Thank you much for more input, 
stonesy


----------



## Tazman (Jan 15, 2012)

If you know the make of the hose ie Python, Lee or Marina then yes you can get replacement hoses for it.

Most local fish stores should have them if they are quite large, some smaller retailers may not carry them.


----------



## Tazman (Jan 15, 2012)

Unless it is really really dirty then to be honest I would not really bother with it.

If you really wanted, try soaking it in vinegar, let it dry completely and then rinse it very very well. Vinegar tends to get rid of most things. Soak it in cold water only though and make sure the hose is full of vinegar / water mix.


----------



## Stonesy (Dec 29, 2011)

*Great.....*

Thanks again, so now I'll just make a few calls to see who around here might have it.
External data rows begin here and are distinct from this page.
(* ===== verification/AgentRunStore.v ===== *)
(** * The in-memory store of agent runs

    The model of [RecordingAgentRunStore] in [crates/proof-kernel/src/agent_run.rs]:
    runs and steps saved by revision, checkpoints appended to the tail of a run,
    evaluations, definitions and events saved once, and the claim that starts a live
    run at most once.

    The main theorems are about every sequence of operations on a store:
    [run_revisions_linear] (no lost update), [approval_binding_stable] (one step for an
    approval request), [checkpoints_contiguous] and [append_race] (one chain of
    checkpoints) and [live_start_once] (one run for a claim). *)

From S2P Require Import Prelude RustStr Externals Json Canonical.
From S2P Require Import Serialized Evidence OperatorCommon Approval Agent AgentRun.
From S2P Require Import ExecutionStore.
From stdpp Require Import options.

#[local] Arguments validate_initial_bundle : simpl never.

Record RecordingLiveRunStartClaim := {
  rc_claim : LiveRunStartClaim;
  rc_initial_run : AgentRun;
  rc_checkpoint_id : Uuid;
  rc_event_id : Uuid;
}.

(** The [HashMap] of claims is an association list: its order, which the program does
    not control, is the order of the iteration ([live_start_order_irrelevant]). *)
Record RecordingAgentRunStore := {
  rs_runs : gmap N AgentRun;
  rs_steps : gmap N AgentRunStep;
  rs_checkpoints : gmap N AgentCheckpoint;
  rs_evaluations : gmap N AgentRunEvaluation;
  rs_definitions : gmap N AgentDefinition;
  rs_events : gmap N AgentRunEvent;
  rs_claims : list (ContentDigest * RecordingLiveRunStartClaim);
}.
This forum is just the best!

Thanks again, Stonesy


----------



## Stonesy (Dec 29, 2011)

*Dirty siphon hose and vinegar*

I actually thought of using vinegar, it may not get rid of the black coloration, but I know it would gill "stuff" I actually use white vinegar for cleaning in the house. That's a good idea, but I think I'll do as suggested and not dwell on it if others think it's probably not a big deal. Otherwise, I'll just get replacement hose, also as suggested.


----------